1. 3676.
    0
    minibüs şöförüne "müsait biyerde... " dediğimde saat 12 civarıydı.
    indim kanyona doğru yürüdüm.
    içeri girmeden önce bi iki sigara daha yaktım öyle girdim kanyona.
    insanların beni zerre giblememesi nasıl koydu amk.
    ulan hadi mavi giblemiyo onun kredisi sonsuz da siz bari az üzgün takılın la.
    nerde amk...
    bakıyorum millete biri alışveriş poşeti elinde koşturuyo, öbürü saatine bakıp bekliyo, biri oturmuş karı kız kesiyo...
    kimsenin umurunda değil lan benim gibilmiş hayatım.

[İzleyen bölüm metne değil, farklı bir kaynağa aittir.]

(* ===== verification/PgBackRestNames.v ===== *)
(** * Names the operators agree on: [internal/pgbackrest]

    The Secrets, ServiceAccounts, repository paths and pod mounts that the
    branch operator and the clusters service derive from a branch or cluster
    name, and the Cloud Storage URI of a repository folder. *)

From S2P Require Import Prelude GoStrings.

Definition KeyTypeWebID : string := "web-id".
Definition CipherSecretSuffix : string := "-pgbackrest".
Definition CipherPassphraseKey : string := "cipher-passphrase".
Definition RestoreCipherPassphraseKey : string := "restore-cipher-passphrase".
Definition TokenKey : string := "token".
Definition GCSCredentialsKey : string := "gcs-credentials.json".
Definition tokenDir : string := "pgbackrest".
Definition projectedDir : string := "/projected".

Definition CipherSecretName (branchName : string) : string := branchName +:+ CipherSecretSuffix.
Definition ServiceAccountName (branchName : string) : string := branchName +:+ "-pgbackrest".
Definition WebIdentitySecretName (clusterName : string) : string :=
  clusterName +:+ "-pgbackrest-web-identity".
Definition PgBackRestRepoPath (namespace branchName : string) : string :=
  "system:serviceaccount:" +:+ namespace +:+ ":" +:+ ServiceAccountName branchName.

(** ** What the pods mount *)

(** [corev1.ProjectedVolumeSource] with its one optional Secret: the items are
    keys and the paths they appear at. *)
Record ProjectedVolume := mkVolume {
  pv_Secret : string;
  pv_Items : list (string * string);
  pv_Optional : bool
}.

(** [path.Join] of clean elements. *)
Definition projectedPath (key : string) : string :=
  projectedDir +:+ "/" +:+ tokenDir +:+ "/" +:+ key.

Definition webIdentityVolume (clusterName : string) (keys : list string) : ProjectedVolume :=
  mkVolume (WebIdentitySecretName clusterName)
    (map (λ key, (key, tokenDir +:+ "/" +:+ key)) keys) true.

Definition WebIdentity (clusterName roleARN : string) : ProjectedVolume * list (string * string) :=
  (webIdentityVolume clusterName [TokenKey],
   [("AWS_ROLE_ARN", roleARN); ("AWS_WEB_IDENTITY_TOKEN_FILE", projectedPath TokenKey)]).

Definition GCSWebIdentity (clusterName : string) : ProjectedVolume * list (string * string) :=
  (webIdentityVolume clusterName [TokenKey; GCSCredentialsKey],
   [("PGBACKREST_REPO1_GCS_KEY", projectedPath GCSCredentialsKey)]).

(** The value [GCSCredentials] hands to [json.Marshal]. *)
Record GCSCredentialFile := mkCredentialFile {
  cf_type : string;
  cf_audience : string;
  cf_subject_token_type : string;
  cf_token_url : string;
  cf_source_file : string;
  cf_source_format : string
}.

Definition GCSCredentials (pool issuer : string) : GCSCredentialFile :=
  mkCredentialFile "external_account" ("identitynamespace:" +:+ pool +:+ ":" +:+ issuer)
    "urn:ietf:params:oauth:token-type:jwt" "https://sts.googleapis.com/v1/token"
    (projectedPath TokenKey) "text".

(** ** The URI of a repository folder *)

(** [strings.Trim(s, "/")] *)
Fixpoint trim_left (s : string) : string :=
  match s with
  | String c s' => if bool_decide (c = "/"%char) then trim_left s' else s
  | EmptyString => EmptyString
  end.

Fixpoint trim_right (s : string) : string :=
  match s with
  | EmptyString => EmptyString
  | String c s' =>
      match trim_right s' with
      | EmptyString => if bool_decide (c = "/"%char) then EmptyString else String c EmptyString
      | t => String c t
      end
  end.

Definition TrimSlashes (s : string) : string := trim_right (trim_left s).

Definition hex_digit (n : N) : ascii :=
  if (n <? 10)%N then ascii_of_N (48 + n) else ascii_of_N (55 + n).

Definition is_alnum (c : ascii) : bool :=
  is_digit c || is_upper c || is_upper (ascii_of_N (N_of_ascii c - 32)) && (32 <=? N_of_ascii c)%N.

(** [shouldEscape] for a path and for a host; the other bytes are kept. *)
Definition path_byte (c : ascii) : bool :=
  is_alnum c || bool_decide (c ∈ ["-"; "_"; "."; "~"; "$"; "&"; "+"; ","; "/"; ":"; ";"; "="; "@"]%char).
Definition host_byte (c : ascii) : bool :=
  is_alnum c || bool_decide (c ∈ ["-"; "_"; "."; "~"; "!"; "$"; "&"; "'"; "("; ")"; "*"; "+"; ","; ";";
    "="; ":"; "["; "]"; "<"; ">"; double_quote]%char).

Fixpoint escape (keep : ascii → bool) (s : string) : string :=
  match s with
  | EmptyString => EmptyString
  | String c s =>
      if keep c then String c (escape keep s)
      else String "%" (String (hex_digit (N_of_ascii c / 16))
             (String (hex_digit (N_of_ascii c mod 16)) (escape keep s)))
  end.

(** [(&url.URL{Scheme: "gs", ...}).String()] of an absolute path. *)
Definition GCSFolderURI (bucket folder : string) : string :=
  "gs://" +:+ escape host_byte bucket +:+ escape path_byte ("/" +:+ TrimSlashes folder +:+ "/").

Example escaped_folder : GCSFolderURI "backups" "branch #1" = "gs://backups/branch%20%231/".
Proof. vm_decide. Qed.
(* ===== verification/ClusterResources.v ===== *)
(** * The resources of a branch: [services/branch-operator/pkg/reconciler/resources],
    [internal/cnpg/pooler], [services/branch-operator/pkg/shared]

    What the operator asks Kubernetes for, as functions of the branch and the
    operator's configuration.  An apply configuration is a record of the fields
    the builder sets; a field it leaves unset is [None].  Names of Secrets and
    other objects are strings. *)

From stdpp Require Import pretty.
From S2P Require Import Prelude GoStrings GoTime PostgresVersions BranchTypes PgBackRestNames.

#[local] Open Scope Z_scope.

(** The zone of the instants [metav1.Time] decodes: seconds east of UTC. *)
Class LocalZone := { zone_offset : Z → Z }.

(** [corev1.Toleration] *)
Record Toleration := mkToleration {
  tol_Key : string;
  tol_Operator : string;
  tol_Value : string;
  tol_Effect : string;
  tol_Seconds : option Z
}.

(** Constants that CNPG names. *)
Inductive BackupTarget := BackupTargetStandby.
Inductive ServiceSelectorType := ServiceSelectorTypeR | ServiceSelectorTypeRO.
Inductive EnsureOption := EnsurePresent.
(** [Reconcile], with the delay until the next one ([0]: none is asked for). *)
Definition Reconcile (req : string) : E Z :=
  x ← perform (GetBranchObject req);
  match x with
  | Err e => if api_not_found e then ok 0 else fail (ApiError e)
  | Ok bo =>
      if bo_Deleting bo then ok 0
      else if isReconciliationPaused bo then
        bo ← setReadyCondition bo ConditionUnknown ReconciliationPausedReason;
        _ <-? try_ ApiError (applyStatus bo);
        ok 0
      else
        x ← all_steps (with_observed bo);
        let '(bo, result) := x : BranchObject * res error Z in
        match result with
        | Err e => _ ← finish bo (Some e); fail e
        | Ok delay =>
            bo ← setReadyCondition bo ConditionTrue ResourcesReadyReason;
            _ ← finish bo None;
            ok delay
        end
  end.
End Reconciler.
(* ===== verification/BranchServing.v ===== *)
(** * The branch reconciler keeps data, follows the branch and renews tokens

    A whole run of [Reconcile]: when it deletes a cluster, what the objects it
    writes point at, and how it keeps the web identity token of a cluster fresh. *)

From stdpp Require Import pretty.
From S2P Require Import Prelude GoStrings GoFloat GoFloatBounds GoTime Kube BranchVolumes PostgresVersions BranchTypes PgBackRestNames ClusterResources BranchOperatorModel BranchOperator.

#[local] Open Scope Z_scope.

(** ** The volumes of a branch, in a whole reconciliation *)

Section Volumes.
Context `{Quantities} `{LocalZone} `{Controller} `{ConditionAPI} `{GoRuntime} `{Libraries}.
Variable r : ReconcilerConfig.

(** The exchanges of the volume steps. *)
Definition volume_events (tr : list (event resp)) : list (event BranchVolumes.resp) :=
  omap (λ e, match e with ev (Volumes c) w => Some (ev c (w : BranchVolumes.resp c)) | _ => None end) tr.

Lemma volume_events_app t1 t2 : volume_events (t1 ++ t2) = volume_events t1 ++ volume_events t2.
Proof. apply omap_app. Qed.

Lemma volume_events_lift tr :
  volume_events (map lift_event tr) = tr.
Proof. induction tr as [|[c w] tr IH]; [done|]. simpl. f_equal. exact IH. Qed.

Definition deletes_cluster (c : call) : bool :=
  match c with Volumes c => BranchVolumes.is_delete c | _ => false end.
Definition keeps (c : call) : bool := negb (deletes_cluster c).

Lemma only_lift_keeps {A} (p : prog BranchVolumes.resp A) :
  only BranchVolumes.resp BranchVolumes.keeps_clusters p → only resp keeps (lift_volumes p).
Proof. induction p as [a|c k IH]; simpl; [done|]. intros [Hc Hk]. split; [exact Hc|]. intros w. apply IH, Hk. Qed.

(** The volume steps before the deletions. *)
Ltac keep_tac :=
  repeat first
    [ exact I
    | apply BranchVolumes.only_getXVolForPVC; reflexivity
    | apply only_perform; reflexivity
    | apply only_bind_ok; [|intros ?]
    | apply only_bind; [|intros ?]
    | apply only_ret
    | progress cbv beta zeta
    | case_match
    | progress unfold BranchVolumes.try, BranchVolumes.try_, BranchVolumes.ignore_not_found,
        BranchVolumes.ok, BranchVolumes.fail, BranchVolumes.lift ].

Lemma volume_step_keeps {A} (step : BranchVolumes.Branch → prog BranchVolumes.resp (res error A)) bo :
  (∀ b, only BranchVolumes.resp BranchVolumes.keeps_clusters (step b)) →
  only resp keeps (volume_step step bo).
Proof. intros Hs. apply only_bind_ok; [apply only_lift_keeps, Hs|done]. Qed.

Lemma status_step_keeps step bo :
  (∀ b, only BranchVolumes.resp BranchVolumes.keeps_clusters (step b)) →
  only resp keeps (status_step step bo).
Proof. intros Hs. apply only_bind_ok; [apply only_lift_keeps, Hs|done]. Qed.

Lemma snapshot_keeps b : only BranchVolumes.resp BranchVolumes.keeps_clusters (reconcileVolumeSnapshot b).
Proof.
  unfold reconcileVolumeSnapshot, ensureVolumeSnapshotExists, getClusterForBranch,
    ensureNoVolumeSnapshotExists. keep_tac.
Qed.

Lemma clone_keeps b : only BranchVolumes.resp BranchVolumes.keeps_clusters (reconcileXVolClone b).
Proof. unfold reconcileXVolClone, createClonedXVol. keep_tac. Qed.

Lemma xvol_status_keeps b : only BranchVolumes.resp BranchVolumes.keeps_clusters (updateXVolStatus b).
Proof. unfold updateXVolStatus. keep_tac. Qed.
(* ===== verification/BranchCreation.v ===== *)
(** * Creating and deleting branches: what is committed

    The lemmas and properties of [ProjectStore] and [BranchService]: a branch is
    committed only when its cluster stands behind it, a project is deleted only
    after its branches, and what a configuration may ask for is bounded by the
    organization's limits. *)

From stdpp Require Import pretty.
From S2P Require Import Prelude GoStrings GoFloat GoTime Netip IPFilterModel ProjectFilter Limits PostgresVersions Extensions BranchTypes BranchBuilder PostgresConfig ClusterStatus ProjectsModel ProjectStore BackupSchedule Scheduler BranchService PostgresCatalogue.

#[local] Open Scope Z_scope.
#[local] Open Scope go_scope.

(** ** Statements that read *)

Lemma mret_only {A} P (a : A) : only resp P (mret a).
Proof. done. Qed.
Lemma ok_only {A} P (a : A) : only resp P (ok a).
Proof. done. Qed.
Lemma fail_only {A} P e : only resp P (@fail A e).
Proof. done. Qed.
Lemma on_violation_only {A} P c e (p : E A) : only resp P p → only resp P (on_violation c e p).
Proof. apply map_err_only. Qed.
Lemma wrap_only {A} P msg (p : E A) : only resp P p → only resp P (wrap msg p).
Proof. apply map_err_only. Qed.
#[export] Hint Resolve mret_only ok_only fail_only on_violation_only wrap_only : go.

(** Split a program along its binds and matches. *)
Ltac only_step :=
  match goal with
  | |- only _ _ (pbind_ok _ _) => apply only_bind_ok
  | |- only _ _ (_ ≫= _) => apply only_bind
  | |- only _ _ (match ?x with _ => _ end) => destruct x
  | |- only _ _ (let '_ := ?x in _) => destruct x
  | |- ∀ _, _ => intros ?
  end.
Ltac only_solve := repeat first [progress eauto with go | only_step | done].

Section Reading.
Variable P : call → bool.
Hypothesis HP : ∀ c, reads c = true → P c = true.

    tamam, çok ergenvari bi düşünce olabilir ama ne bileyim ben bu kadar taka batmışken milletin eften püften şeylerle uğraşarak vakit harcaması nasıl canımı sıkıyodu anlatamam.
    "nereden bulur bu insanlar ben mutsuzken gülünecek şeyleri" stayla yürüdüm amk mavi'nin iş yerine doğru.
    mağaza girişine geldiğimde her zaman oralarda olurdu. ama bu sefer yoktu.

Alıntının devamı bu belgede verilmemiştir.